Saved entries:
##########

(** ** Paths *)

(** Where a path leads below its start: the names that are left, or nothing if it
    goes above. *)
Fixpoint resolve (parts stack : list bytes) : option (list bytes) :=
  match parts with
  | [] => Some stack
  | part :: parts =>
      if decide (part = [46; 46]) then match stack with [] => None | _ :: stack => resolve parts stack end
      else if decide (part = [46]) then resolve parts stack
      else resolve parts (part :: stack)
  end.
Lemma stays_resolve parts : forall stack, Z.of_nat (length stack) + Z.of_nat (length parts) + 1 < 2 ^ 32 ->
  Http.stays_below parts (Z.of_nat (length stack) + 1) = bool_decide (is_Some (resolve parts stack)).
Proof.
  induction parts as [|part parts IH]; intros stack Hl; cbn [Http.stays_below resolve length] in *.
  { by rewrite bool_decide_eq_true_2. }
  case_decide as H1; [|case_decide as H2].
  - destruct stack as [|x stack]; [by rewrite bool_decide_eq_false_2 by (by intros [? ?])|]. cbn [length] in *.
    destruct (Z.leb_spec (Z.of_nat (S (length stack)) + 1) 1); [lia|]. rewrite <- IH by lia. f_equal. rewrite wrap_small by lia. lia.
  - apply IH. lia.
  - rewrite <- (IH (part :: stack)) by (cbn [length]; lia). f_equal. cbn [length]. rewrite wrap_small by lia. lia.
Qed.

(** ** Compressed data *)

(** A client that has zlib: the header, the data, the check sum and the size. *)
Definition gunzip `{Zlib} (inflated : bytes -> option bytes) (g : bytes) : option bytes :=
  let body := drop 10 g in
  let n := (length body - 8)%nat in
  d ← inflated (take n body);
  if decide (take 10 g = Http.gzip_header /\ drop n body = Http.out_uint32 (crc32 d) ++ Http.out_uint32 (u32 (Z.of_nat (length d)))) then Some d else None.
Lemma gunzip_gzip `{Zlib} (inflated : bytes -> option bytes) data g :
  (forall d out, deflated d = Some out -> inflated out = Some d) -> gzip_of data = Some g -> gunzip inflated g = Some data.
Proof.
  intros Hinf Hg. unfold gzip_of in Hg. destruct (deflated data) as [out|] eqn:Ed; [|done]. apply Hinf in Ed.
  set (tail := Http.out_uint32 (crc32 data) ++ Http.out_uint32 (u32 (Z.of_nat (length data)))) in *.
  assert (g = Http.gzip_header ++ out ++ tail) as -> by (by injection Hg as <-). unfold gunzip.
  change 10%nat with (length Http.gzip_header). rewrite drop_app_length, take_app_length.
  replace (length (out ++ tail) - 8)%nat with (length out) by (rewrite length_app; change (length tail) with 8%nat; lia).
  rewrite take_app_length, drop_app_length, Ed. cbn [mbind option_bind]. by rewrite decide_True.
Qed.

(** A text that does not fit its buffer cannot be sent. *)
Lemma gather_short n b room text : room < Z.of_nat (length text) -> 1 <= room -> 
  Http.gather n [Static b; Piece (take (Z.to_nat (room - 1)) text ++ [0]) (Z.of_nat (length text))] = None.
Proof.
  intros Hl Hr. unfold Http.gather. cbn [mapM mbind option_bind].
  assert (Http.fetch n (Piece (take (Z.to_nat (room - 1)) text ++ [0]) (Z.of_nat (length text))) = None) as ->; [|done].
  cbn [Http.fetch]. unfold mem_read. rewrite length_app, length_take. change (length [0]) with 1%nat.
  by rewrite (proj2 (Z.leb_gt (0 + _) _)), andb_false_r by lia.
Qed.

Section properties.
Context (e : endian) `{Table_Malloc} `{Item_Malloc} `{!Item_Malloc_Ok} `{Buffer_Malloc} `{!Buffer_Malloc_Ok} `{Block_Malloc} `{Web_Files} `{Zlib}.
Context (alive : sink -> bool) (web : Settings) (self : sink) (unassigned : Z).
Context (blocks : forall n, malloc_block n = true).
Implicit Types (n : web_node) (others : holds).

##########

Pull every line containing "bytes" from the data.

Fixpoint resolve (parts stack : list bytes) : option (list bytes) :=
Definition gunzip `{Zlib} (inflated : bytes -> option bytes) (g : bytes) : option bytes :=
Lemma gunzip_gzip `{Zlib} (inflated : bytes -> option bytes) data g :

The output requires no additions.